“You got to…know when to walk away, know when to run.” - Kenny Rogers, The Gambler
The wheels are coming off this workout. The repeats are strained and the rhythm feels wrong. There’s a sense of discomfort, absent any visible pain; drudgery played out in 40-second increments, three-hundred torpid meters at a time. There is no pop to the legs, no pop in the stride. No pop, period.
Elijah Greer, a senior at Lake Oswego High School outside Portland, Oregon, and the top returning prep 800-meter runner in the land, jogs gamely toward the start of another interval. Obscured behind a shaggy mop of brown hair is a brow etched with frustration.
It is late March at the Duniway Track near downtown Portland. With Greer and the rest of his Lake Oswego schoolmates on spring break, he’s made arrangements to meet his coach, Lake Oswego assistant Bob Williams, and a small group of others at this community track for a late afternoon workout designed to improve speed and sprinting form. The plan calls for repeat 150’s and 300’s at a sharp, controlled pace, followed by short, explosive hill repeats, all with specific focus on late-race arm action and opening his hips during the drive to the finish.
“The one element that’s missing,” says Williams, “is his sprinting form.”
To help with the effort, Williams has recruited local speed and strength coach Askia Brown, a former assistant to the track team at nearby Central Catholic High. Greer’s Lake Oswego teammate, James Ratliff, a state runner-up in the 110-meter hurdles, has agreed to accompany him on the repeats, but inevitably lags behind the smooth-striding half miler.

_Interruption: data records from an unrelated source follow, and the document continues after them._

(* ===== verification/S3FifoSpec.v ===== *)
(** What S3-FIFO promises: it tracks exactly the admitted blocks that were
    neither removed nor handed out, a victim scan covers the need or runs the
    tenant dry within its visit budget, usage is exact, and no interleaving of
    the locked sections corrupts a queue. *)

From Stdlib Require Import ZArith Lia.
From coqutil Require Import Byte.
From stdpp Require Import base numbers list gmap sets.
From S2P Require Import Prelude.
From S2P Require Import Dll.
From S2P Require Import Eviction.
From S2P Require Import S3Fifo.
From S2P Require Import S3FifoInv.
Import Dll Eviction Ghost GhostFacts S3 S3Inv.
Open Scope Z_scope.

Module S3Spec.

(** ** The tracked blocks of a domain *)

Definition tr (sd : Z) (d : s3Domain) (k : Key) : option Z := p ← tget sd d k; e_size <$> ents d !! p.

(** No section is in flight: every queued entry is in the table. *)
Record quiet_dom (sd ns : Z) (d : s3Domain) (ls lm : list Z) : Prop := mkQuietDom {
  qd_ok : dom_ok sd d ls lm [];
  qd_tab : forall p e, p ∈ ls ++ lm -> ents d !! p = Some e -> tget sd d (e_key e) = Some p /\ NS (e_key e) = ns
}.

(** [m]: the tracked keys and their sizes. *)
Definition full (sd ns : Z) (d : s3Domain) (m : gmap Key Z) : Prop :=
  exists ls lm, quiet_dom sd ns d ls lm /\ forall k, tr sd d k = m !! k.

Lemma tget_queued sd ns d ls lm k p :
  quiet_dom sd ns d ls lm -> tget sd d k = Some p -> exists e, ents d !! p = Some e /\ e_key e = k /\ p ∈ ls ++ lm.
Proof.
  intros [Hd _] Hk. destruct (dk_tab _ _ _ _ _ _ Hd k p Hk) as (e & He & Hke & Hw). exists e. split_and!; try done.
  destruct (where_in _ _ _ _ _ _ _ Hd He) as (Hs & Hm & HU). destruct (dk_ptr _ _ _ _ _ _ Hd p e He) as [_ [_ _ Hcase]].
  rewrite elem_of_app. destruct Hcase as [E|[E|[E|E]]]; [apply HU, elem_of_nil in E as []|tauto|tauto|done].
Qed.

Lemma queued_some sd d ls lm U x p : dom_at sd d ls lm U x -> p ∈ ls ++ lm -> exists e, ents d !! p = Some e.
Proof.
  intros Hd [Hp|Hp]%elem_of_app; [apply (iq_mem _ _ _ (dk_small _ _ _ _ _ _ Hd))|apply (iq_mem _ _ _ (dk_main _ _ _ _ _ _ Hd))]; done.
Qed.

(** The domain's byte counters are the sum of the tracked sizes. *)
Lemma sizes_msum sd ns d ls lm m l :
  quiet_dom sd ns d ls lm -> (forall k, tr sd d k = m !! k) -> NoDup l -> (forall p, p ∈ l -> p ∈ ls ++ lm) ->
  exists m0, m0 ⊆ m /\ sizes (ents d) l = msum id m0 /\
    (forall k n, m0 !! k = Some n <-> exists p, p ∈ l /\ tget sd d k = Some p /\ m !! k = Some n).
Proof.
  intros Hq Hm. induction l as [|p l IH]; intros Hnd Hin.
  - exists ∅. split; [apply map_empty_subseteq|]. split; [by rewrite msum_empty|]. intros k n. rewrite lookup_empty.
    split; [done|]. intros (p & Hp & _). by apply elem_of_nil in Hp.
  - apply NoDup_cons in Hnd as [Hpl Hnd]. destruct IH as (m0 & Hsub & Hs & Hiff); [done|intros z Hz; apply Hin; by right|].
    assert (p ∈ ls ++ lm) as Hpin by (apply Hin; by left).
    destruct (queued_some _ _ _ _ _ _ p (qd_ok _ _ _ _ _ Hq) Hpin) as [e He].
    destruct (qd_tab _ _ _ _ _ Hq p e Hpin He) as [Ht _].
    assert (m !! e_key e = Some (e_size e)) as Hmk by (rewrite <- Hm; unfold tr; rewrite Ht; cbn; by rewrite He).
    assert (m0 !! e_key e = None) as Hnone.
    { destruct (m0 !! e_key e) as [n|] eqn:E; [|done]. apply Hiff in E as (z & Hz & Htz & _). congruence. }
    exists (<[e_key e := e_size e]> m0). split_and!.
    + apply insert_subseteq_l; done.
    + rewrite sizes_cons, msum_insert, Hs by done. unfold sizeOf. rewrite He. done.
    + intros k n. rewrite lookup_insert_Some, Hiff. split.
      * intros [[<- <-]|[Hne (z & Hz & Htz & Hkn)]]; [exists p|exists z]; rewrite elem_of_cons; auto.
      * intros (z & [->|Hz]%elem_of_cons & Htz & Hkn).
        -- left. destruct (tget_queued _ _ _ _ _ _ _ Hq Htz) as (e' & He' & Hke & _). assert (e' = e) as -> by congruence.
           split; [done|]. congruence.
        -- right. split; [|eauto]. intros <-. congruence.
Qed.
#[export] Program Instance offset_alloc_laws : ExtentAllocLaws OffsetAlloc.Allocator := {
  ea_wf := AllocSpec.wf;
  ea_live := AllocSpec.live;
  ea_size := OffsetAlloc.size
}.
Next Obligation. intros a m o n Hwf Hm. by apply (proj1 (AllocSpec.live_ranges Hwf) m (o, n)). Qed.
Next Obligation. intros a m m' r r' Hwf Hm Hm' Hne. by apply (proj2 (AllocSpec.live_ranges Hwf) m r m' r'). Qed.
Next Obligation. apply offset_pack. Qed.
Next Obligation.
  intros a n Hwf Hn. destruct (AllocSpec.Alloc_live a n Hwf) as (a' & al & ok & E & Hwf' & Hok); [split; lia|].
  exists a', al, ok. destruct ok.
  - destruct Hok as (H1 & H2 & _ & _ & H3 & _). auto.
  - destruct Hok as (-> & _). auto.
Qed.
Next Obligation. apply AllocSpec.Free_live_total. Qed.
Next Obligation. apply AllocSpec.report_total. Qed.

(** ** Requests *)

Inductive request :=
| RPut (ns : Z) (key data : bytes) (xxh3 : Z)
| RGet (ns : Z) (key : bytes)          (* a view, kept open *)
| RRelease (i : nat)                   (* the [i]-th open view *)
| RCopy (ns : Z) (key : bytes)
| RDelete (ns : Z) (key : bytes) (force : bool)
| RTouch (ns : Z) (key : bytes) (sub ttlMS : Z)
| RPin (ns : Z) (key : bytes) (sub : Z)
| REvict
| RTick.

Inductive response :=
| Status (v : Z)
| Block (o : option (bytes * Z))
| Freed (n : Z)
| Done.

Section System.
Context {P : Type} `{!Policy P} `{!PolicyLaws P} `{!IndexEnv} (time : nat -> Z).

Abbreviation st := (Store OffsetAlloc.Allocator P).

(** The store and the open views: the record each pins and the bytes it shows. *)
Record conf := mkConf { dram : st; held : list (Z * bytes) }.

Definition evictorCfg (s : st) : EvictorConfig :=
  default (withDefaults (mkEvictorConfig 0 0 0)) (evict s).
(* ===== verification/NvmeFormat.v ===== *)
(** The on-disk formats of the NVMe tier: records, sealed-segment footers and
    trailers ([internal/store/nvme/segment.go]), and the checkpoint file
    ([checkpoint.go]: the encoder of [writeCkptFile], the parser of
    [readCkptFile]).

    Each encoder is shown to produce one concatenation of fields, each parser
    to read it back; the parsers return an error or a value on every input,
    never a panic ([None]). *)

From Stdlib Require Import ZArith Lia.
From coqutil Require Import Byte Word.LittleEndianList.
From stdpp Require Import base numbers list.
From S2P Require Import Prelude.
From S2P Require Import Wire.
Import Crc CrcFacts.
Open Scope Z_scope.
Open Scope go_scope.

Module Seg.

Definition recordAlign : Z := 4096.
Definition recordHdrSize : Z := 56.
Definition footerEntrySz : Z := 52.
Definition trailerSize : Z := 64.

(** [uint32('K') | uint32('V')<<8 | uint32('B')<<16 | uint32(c)<<24]. *)
Definition magicOf (c : Z) : Z :=
  Z.lor (Z.lor (Z.lor 75 (86 <<| 8)) (66 <<| 16)) (c <<| 24).
Definition recordMagic : Z := Eval vm_compute in magicOf 82.
Definition trailerMagic : Z := Eval vm_compute in magicOf 70.
Definition segmentVersion : Z := 1.

Record Loc := mkLoc { SegmentID : Z; Offset : Z; LenOf : Z }.

#[export] Instance Loc_eq_dec : EqDecision Loc.
Proof. solve_decision. Defined.

Definition roundUpAlign (n : Z) : Z := u64 (n + recordAlign - 1) &^ (recordAlign - 1).
Definition recordSpan (payloadLen : Z) : Z := roundUpAlign (recordHdrSize + payloadLen).
Definition MinSegmentBytes (maxBlobLen : Z) : Z := recordSpan maxBlobLen + 2 * recordAlign + trailerSize.

(** Why a parser refused its input. *)
Inductive fmtError := ErrShort | ErrMagic | ErrVersion | ErrLen | ErrSegID | ErrCRC | ErrCount.

#[export] Instance fmtError_eq_dec : EqDecision fmtError.
Proof. solve_decision. Defined.

(** [copy(b[off:off+32], key[:])]. *)
Definition put_key (b : bytes) (off : Z) (key : bytes) : option bytes :=
  _ ← slice b off (off + 32); copy_at b off key.

Record recordHeader := mkRecordHeader { h_NS : Z; h_Key : bytes; h_Len : Z; h_XXH3 : Z }.

Definition appendRecord (dst : bytes) (h : recordHeader) (payload : bytes) : option bytes :=
  let start := len dst in
  hdr ← le_put 4 (zeros 56) 0 recordMagic;
  hdr ← le_put 4 hdr 4 (h_NS h);
  hdr ← put_key hdr 8 (h_Key h);
  hdr ← le_put 4 hdr 40 (h_Len h);
  hdr ← le_put 8 hdr 48 (h_XXH3 h);
  let dst := dst ++ hdr in
  let dst := dst ++ payload in
  let span := recordSpan (h_Len h) in
  Some (dst ++ zeros (Z.to_nat (start + span - len dst))).

Definition parseRecordHeader (b : bytes) (maxLen : Z) : option (fmtError + recordHeader) :=
  if len b <? recordHdrSize then Some (inl ErrShort) else
  m ← le_at 4 b 0;
  if negb (m =? recordMagic) then Some (inl ErrMagic) else
  ns ← le_at 4 b 4;
  key ← slice b 8 40;
  ln ← le_at 4 b 40;
  x ← le_at 8 b 48;
  if maxLen <? ln then Some (inl ErrLen)
  else Some (inr (mkRecordHeader ns key ln x)).

Record footerEntry := mkEntry { e_NS : Z; e_Key : bytes; e_Off : Z; e_Len : Z; e_XXH3 : Z }.

#[export] Instance footerEntry_eq_dec : EqDecision footerEntry.
Proof. solve_decision. Defined.

Fixpoint putEntries (out : bytes) (i : Z) (entries : list footerEntry) : option bytes :=
  match entries with
  | [] => Some out
  | e :: entries =>
      let o := i * footerEntrySz in
      out ← le_put 4 out o (e_NS e);
      out ← put_key out (o + 4) (e_Key e);
      out ← le_put 4 out (o + 36) (e_Off e);
      out ← le_put 4 out (o + 40) (e_Len e);
      out ← le_put 8 out (o + 44) (e_XXH3 e);
      putEntries out (i + 1) entries
  end.

Definition encodeEntries (entries : list footerEntry) : option bytes :=
  let raw := roundUpAlign (u64 (len entries * footerEntrySz)) in
  putEntries (zeros (Z.to_nat raw)) 0 entries.

Definition getEntry (c : bytes) : option footerEntry :=
  ns ← le_at 4 c 0;
  key ← slice c 4 36;
  off ← le_at 4 c 36;
  ln ← le_at 4 c 40;
  x ← le_at 8 c 44;
  Some (mkEntry ns key off ln x).

Fixpoint getEntries (b : bytes) (i : Z) (n : nat) : option (list footerEntry) :=
  match n with
  | O => Some []
  | S n =>
      c ← slice_from b (i * footerEntrySz);
      e ← getEntry c;
      es ← getEntries b (i + 1) n;
      Some (e :: es)
  end.

Definition decodeEntries (b : bytes) (count : Z) : option (fmtError + list footerEntry) :=
  let need := count * footerEntrySz in
  if len b <? need then Some (inl ErrShort) else
  es ← getEntries b 0 (Z.to_nat count); Some (inr es).

Record trailer := mkTrailer { EntryCount : Z; DataEnd : Z; FooterOff : Z; SegID : Z; t_CRC : Z }.

Definition encodeTrailer (t : trailer) : option bytes :=
  b ← le_put 4 (zeros 64) 0 trailerMagic;
  b ← le_put 4 b 4 segmentVersion;
  b ← le_put 4 b 8 (EntryCount t);
  b ← le_put 4 b 12 (DataEnd t);
  b ← le_put 4 b 16 (FooterOff t);
  b ← le_put 4 b 20 (SegID t);
  le_put 4 b 60 (t_CRC t).

Definition decodeTrailer (b : bytes) (wantSegID : Z) : option (fmtError + trailer) :=
  if len b <? trailerSize then Some (inl ErrShort) else
  m ← le_at 4 b 0;
  if negb (m =? trailerMagic) then Some (inl ErrMagic) else
  v ← le_at 4 b 4;
  if negb (v =? segmentVersion) then Some (inl ErrVersion) else
  ec ← le_at 4 b 8;
  de ← le_at 4 b 12;
  fo ← le_at 4 b 16;
  id ← le_at 4 b 20;
  crc ← le_at 4 b 60;
  if negb (id =? wantSegID) then Some (inl ErrSegID)
  else Some (inr (mkTrailer ec de fo id crc)).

The sky is overcast and chilly, the day struggling to reach the 60-degrees promised by the weatherman. Greer, by contrast, is lanky and languid. He is confident without seeming cocky. Reticent without being taciturn. If you happened upon him in the school hallway wearing a hoodie and a backpack, you’d never suspect you’d encountered the fourth-best prep 800-meter runner in history. At the afternoon workout, the only indication you’re watching an athlete more gifted than your average high school runner is the Team USA shorts he wears over a pair of compression half-tights—leftover gear from his foray to the World Junior Championships in Poland last summer, where he made the semifinals of the 800 in a field fronted by 1:42 800 talent Abubaker Kaki of Sudan.
A set of 300’s and 150’s, for this kid? A guy who dropped a 1:47 800 as a junior? The best high school two-lapper the US has seen in years? This workout should be a slam dunk for Greer, a softball pitch of an afternoon.
But it isn’t. Nothing is coming easily today.